Qatar to Kushner: Two states needed to end Israeli-Palestinian conflict

Kushner visited Qatar with hopes another Arab country will normalize ties within months.

Jared Kushner beside Robert O'Brien on the first Israeli flight to UAE (photo credit: REUTERS/NIR ELIAS)
Jared Kushner beside Robert O'Brien on the first Israeli flight to UAE
(photo credit: REUTERS/NIR ELIAS)
Qatar's ruler Emir Sheikh Tamim bin Hamad al-Thani told White House adviser Jared Kushner on Wednesday that Doha supports a two-state solution, with East Jerusalem as the capital of a Palestinian state, to end the conflict with Israel, his cabinet said.
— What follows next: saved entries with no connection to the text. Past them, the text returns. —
Lemma same_ordered l1 l2 : Forall2 same_file l1 l2 -> set_ordered l1 -> set_ordered l2.
Proof.
  induction 1 as [|f g l1 l2 Hfg Hs IH]; intros Ho; [constructor|]. apply StronglySorted_cons in Ho as [Ha Ho]. constructor; [by apply IH|].
  rewrite Forall_forall in Ha |- *. intros h Hh. destruct (same_elem _ _ h Hs Hh) as (k & Hk & Hkh).
  rewrite <- (same_lt f g k h Hfg Hkh). by apply Ha.
Qed.

(** Files apart in order are in strict order. *)
Lemma disjoint_ordered fs : Forall (file_ok (ucmp := ucmp)) fs -> disjoint (ucmp := ucmp) fs -> set_ordered fs.
Proof.
  unfold disjoint. intros Hf Hd. induction Hd as [|f fs Hd IH Ha]; [constructor|]. apply Forall_cons in Hf as [Hff Hf]. constructor; [by apply IH|].
  rewrite Forall_forall in Ha, Hf |- *. intros g Hg. apply lt_spec. left. destruct Hff as [Hs Hl Ho].
  apply (icmp_le_lt_trans _ (largest f)); [done|by apply Ha|by apply ikey_ok_dom..|]. by apply ikey_ok_dom, Hf.
Qed.

Lemma get_result_same dat v v' u s value st value' : same_version v v' ->
  get_result (ucmp := ucmp) v (fun f => dat (number f)) u s value st value' ->
  get_result (ucmp := ucmp) v' (fun f => dat (number f)) u s value st value'.
Proof.
  intros Hs. assert (same_version v' v) as Hs' by (intros l; by apply same_sym).
  intros [(e & (He & Hv & Hm) & Ho)|(-> & -> & Hn)]; [left; exists e; split; [|done]|right].
  - split; [by apply (same_in_version dat v)|]. split; [done|]. intros e' He'. apply Hm. by apply (same_in_version dat v').
  - split; [done|]. split; [done|]. intros e He. apply Hn. by apply (same_in_version dat v').
Qed.
End Same.

Lemma no_level (w : Version) L : length (vfiles w) = Z.to_nat kNumLevels -> kNumLevels <= L -> level_files w L = [].
Proof. intros Hw HL. unfold level_files. rewrite list_lookup_total_alt, lookup_ge_None_2 by (rewrite Hw; lia). done. Qed.

(** ** The version with the outputs in place *)

Section Install.
Context {ucmp : Comparator} {Hok : ComparatorOk ucmp (fun _ => True)}.
Context (v : Version) (comp : Compaction) (outs : list file).

Abbreviation lt := (BySmallestKey ucmp).
Abbreviation set_ordered := (StronglySorted (fun a b => lt a b = true)).
Abbreviation L0 := (clevel comp).

(** [v] with the files of the two levels replaced. *)
Definition with_outputs (next : list file) : Version :=
  set_files v (map (fun L => if L =? L0 then filter (fun f => f ∉ inputs0 comp) (level_files v L0)
    else if L =? L0 + 1 then next else level_files v L) all_levels).

Hypothesis Hc : compaction_ok (ucmp := ucmp) v comp.
Hypothesis Hlen : forall L, kNumLevels <= L -> level_files v L = [].
Hypothesis Hroom : len (level_files v (L0 + 1)) + len outs < 2 ^ 31.

Lemma with_outputs_replaces : exists v2, replaced (ucmp := ucmp) v v2 comp outs /\ length (vfiles v2) = Z.to_nat kNumLevels.
Proof.
  destruct (co_next v comp Hc) as (pre & post & Hl & Hpre & Hpost). destruct (co_level v comp Hc) as [Hlo Hhi].
  exists (with_outputs (pre ++ outs ++ post)).
  assert (forall L, is_level L -> level_files (with_outputs (pre ++ outs ++ post)) L =
    if L =? L0 then filter (fun f => f ∉ inputs0 comp) (level_files v L0) else if L =? L0 + 1 then pre ++ outs ++ post else level_files v L) as Hlev
    by (intros L HL; unfold with_outputs; by rewrite level_files_map).
  assert (length (vfiles (with_outputs (pre ++ outs ++ post))) = Z.to_nat kNumLevels) as Hn.
  { unfold with_outputs, set_files, all_levels. cbn [vfiles]. by rewrite length_map, length_seqZ. }
  split; [|done]. split.
  - rewrite Hlev by (unfold is_level; lia). by rewrite Z.eqb_refl.
  - exists pre, post. split; [done|]. split; [|done]. rewrite Hlev by (unfold is_level; lia). by rewrite (proj2 (Z.eqb_neq _ _)), Z.eqb_refl by lia.
  - intros L HL Hne Hne'. destruct (decide (L < kNumLevels)) as [Hlt|Hge].
    + rewrite Hlev by (unfold is_level; lia). by rewrite !(proj2 (Z.eqb_neq _ _)) by lia.
    + rewrite Hlen by lia. apply no_level; [done|lia].
  - rewrite Hlev by (unfold is_level; lia). rewrite (proj2 (Z.eqb_neq _ _)), Z.eqb_refl by lia.
    rewrite Hl in Hroom. rewrite !length_app in *. lia.
Qed.

Context (v2 v1 : Version) (dat : Z -> list ientry) {serves : Z -> Z -> list ientry -> Prop}.
Abbreviation data := (fun f : file => dat (number f)).
Hypothesis Hrep : replaced (ucmp := ucmp) v v2 comp outs.
Hypothesis Hvo : version_ok (ucmp := ucmp) (serves := serves) v data.
Hypothesis Hvo2 : version_ok (ucmp := ucmp) (serves := serves) v2 data.
Hypothesis Hwf1 : version_wf (ucmp := ucmp) v1.
Hypothesis Hsame : same_version v v1.
Hypothesis Hfresh : forall L f o, is_level L -> f ∈ level_files v L -> o ∈ outs -> number f <> number o.

Lemma level_numbers L f g : is_level L -> f ∈ level_files v L -> g ∈ level_files v L -> number f = number g -> f = g.
Proof.
  intros HL Hf Hg Hn. destruct (decide (L = 0)) as [->|Hne].
  { pose proof (vo_numbers _ _ Hvo) as Hnd. apply list_elem_of_lookup in Hf as [i Hi], Hg as [j Hj].
    assert (i = j) as ->; [|rewrite Hi in Hj; by injection Hj].
    apply (NoDup_lookup _ i j (number f) Hnd); rewrite list_lookup_fmap; [by rewrite Hi|by rewrite Hj, Hn]. }
  assert (0 < L < kNumLevels) as HLp by (unfold is_level in HL; lia).
  destruct (vo_level _ _ Hvo L HLp) as [Hfs Hd _]. pose proof Hf as [i Hi]%list_elem_of_lookup. pose proof Hg as [j Hj]%list_elem_of_lookup.
  assert (forall k m a b, (k < m)%nat -> level_files v L !! k = Some a -> level_files v L !! m = Some b -> number a = number b -> False) as Hx.
  { intros k m a b Hkm Ha Hb Hab. pose proof (sorted_lookup _ _ k m a b Hd Hkm Ha Hb) as Hlt. cbn in Hlt.
    destruct (vo_file _ _ Hvo L a HL (list_elem_of_lookup_2 _ _ _ Ha)) as [_ _ Ra (e & He & _)].
    destruct (vo_file _ _ Hvo L b HL (list_elem_of_lookup_2 _ _ _ Hb)) as [_ _ Rb _].
    destruct (Ra e He) as (Hse & _ & Hea). assert (e ∈ data b) as Heb by (cbn; by rewrite <- Hab). destruct (Rb e Heb) as (_ & Hbe & _).
    apply (ilt_not _ _ (ile_lt_trans _ _ _ Hea Hlt)). done. }
  destruct (Nat.lt_trichotomy i j) as [Hij|[->|Hij]]; [by destruct (Hx i j f g)|rewrite Hi in Hj; by injection Hj|by destruct (Hx j i g f)].
Qed.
Kushner, the son-in-law of US President Donald Trump, is in Qatar after a US-brokered accord last month for the United Arab Emirates and Israel to normalize ties.
The UAE is the third Arab country to reach such an agreement with Israel after Egypt and Jordan.
Kushner hopes another Arab country will normalize ties within months. He visited the UAE this week with an Israeli delegation for normalization talks before also traveling to Bahrain and Saudi Arabia.
Sheik Tamim told Kushner Qatar remains committed to the 2002 Arab Peace Initiative, in which Arab nations offered Israel normalized ties in return for a statehood deal with the Palestinians and full Israeli withdrawal from territory captured in the 1967 Middle East war.